Taking Hebrew Seriously
In his delightful essay in today’s special education section, Michael Wex describes how he — a renowned Yiddishist — is often questioned as to why he sends his daughter to a Hebrew-speaking day school in New York. His answer: “My daughter and her fellow students are learning something that might look and sound just like the official language of a state on the other side of the world, but is really a great deal more: It’s a key — the only real key — to who they are, who their forebears were, how and where they lived, and how and why they died.”
Sadly, in America, too few Jews appreciate how essential that key is to communal survival. Hebrew literacy rates are abysmally low. The 2007 National Survey of American Jews found that only 28% claim to understand a simple Hebrew sentence. There is a generational uptick — younger Jews are more likely to understand that sentence than their grandparents. But that is mostly due to the growth of day school enrollment, and that is mostly concentrated in Orthodox communities.
Among day school alumni, 80% can pass this test. In the larger, mostly non-Orthodox Jewish world, only one-third of those who attended after-school Hebrew education can read the language they supposedly were taught. And among the Sunday school-only crowd — 18%. Why call it Hebrew school when its graduates are illiterate? And while we’re asking, how come 20% of day school alumni can’t read a simple Hebrew sentence?
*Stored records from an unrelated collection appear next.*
(** An element strictly below all of [a] commutes with it. *)
Lemma stable_swap y a : (∀ x, x ∈ a → ¬ le x y) → stable_perm (y :: a) (a ++ [y]).
Proof.
  intros Hlt. split; [by rewrite Permutation_app_comm|]. intros z. unfold class_of at 2. rewrite filter_app.
  fold (class z a). destruct (decide (cmp z y ≤ 0 ∧ cmp y z ≤ 0)) as [Hz|Hz].
  - unfold class_of at 1. rewrite filter_cons_True, filter_singleton_True by done. fold (class z a).
    rewrite class_nil; [done|]. intros x Hx [H1 H2]. apply (Hlt x Hx). apply (cmp_trans x z y); [done|apply Hz].
  - unfold class_of at 1. by rewrite filter_cons_False, filter_singleton_False, app_nil_r by done.
Qed.

Lemma merge_cons x a y b :
  merge cmp (x :: a) (y :: b) = if cmp x y <=? 0 then x :: merge cmp a (y :: b) else y :: merge cmp (x :: a) b.
Proof. done. Qed.
Lemma merge_nil_r a : merge cmp a [] = a.
Proof. by destruct a. Qed.

(** merge of sorted chains: sorted, and a stable reordering of the two. *)
Lemma merge_spec a b : StronglySorted le a → StronglySorted le b →
  StronglySorted le (merge cmp a b) ∧ stable_perm (merge cmp a b) (a ++ b).
Proof.
  revert b. induction a as [|x a IHa]; intros b Ha Hb; [done|].
  induction b as [|y b IHb]; [by rewrite merge_nil_r, app_nil_r|]. rewrite merge_cons.
  pose proof (StronglySorted_inv Ha) as [Ha' Hxa]. pose proof (StronglySorted_inv Hb) as [Hb' Hyb].
  rewrite Forall_forall in Hxa, Hyb. destruct (Z.leb_spec (cmp x y) 0) as [Hle|Hgt].
  - destruct (IHa (y :: b) Ha' Hb) as [Hs Hp]. split.
    + constructor; [done|]. apply Forall_forall. intros z Hz. rewrite (proj1 Hp) in Hz.
      apply elem_of_app in Hz as [Hz|[->|Hz]%elem_of_cons]; [by apply Hxa|done|].
      by apply (cmp_trans x y z), Hyb.
    + cbn. apply (stable_perm_app [x] [x] (reflexivity _) _ _ Hp).
  - destruct (IHb Hb') as [Hs Hp]. assert (le y x) as Hyx by (apply (cmp_flip x y); lia). split.
    + constructor; [done|]. apply Forall_forall. intros z Hz. rewrite (proj1 Hp) in Hz.
      apply elem_of_app in Hz as [[->|Hz]%elem_of_cons|Hz]; [done| |by apply Hyb].
      apply (cmp_trans y x z); [done|by apply Hxa].
    + transitivity ((y :: x :: a) ++ b); [apply (stable_perm_app [y] [y] (reflexivity _) _ _ Hp)|].
      rewrite (cons_middle y (x :: a) b), (assoc_L (++)). apply stable_perm_app; [|done]. apply stable_swap.
      intros z Hz Hzy. enough (le x y) by (unfold cmp_le in *; lia).
      apply elem_of_cons in Hz as [->|Hz]; [done|]. apply (cmp_trans x z y); [by apply Hxa|done].
Qed.

(** ** The levels *)

(** The nodes in the levels, oldest first. *)
Definition flat (part : list (list Z)) : list Z := concat (reverse part).
Definition empty_below (k : nat) (part : list (list Z)) : Prop := ∀ j c, (j < k)%nat → part !! j = Some c → c = [].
Educators have finally begun to address this situation. “Fifteen years ago, nobody was talking about the fact that Jews were not literate in Hebrew,” says Donald Sylvan, president of the Jewish Educational Service of North America. ”Now people are trying to get serious about Hebrew language.”
But demand is also growing, especially among Jews in their 20s who return from Birthright Israel all aglow, eager to learn Hebrew, only to find that once they leave a university environment, there are few options they can access or afford.
Language acquisition is a hard slog, requiring steady commitment and a relinquishment of ego — it’s difficult to stumble around a foreign tongue sounding like a three-year-old (unless, of course, you are three years old.) But for decades, ulpans in Israel have mastered this challenge, teaching Hebrew to students of all ages and backgrounds.
We know how to do this. What’s needed is a communal recognition of the costs of Hebrew illiteracy. “The American Jewish community is the first great community in the history of our people that believes that it can receive, develop, and perpetuate the Jewish tradition not in a Jewish language,” wrote Leon Wieseltier in 2008. “Without Hebrew, the Jewish tradition will not disappear entirely in America; but most of it will certainly disappear.”
Wieseltier closed his essay with an embarrassing tale about the then-exiled president of Haiti, Jean-Bertrand Aristide, in New York for a meeting with Jewish leaders. Since he knew Hebrew, Aristide began to address them in what he thought was their tongue — that is, until they asked him to switch to English because they couldn’t understand.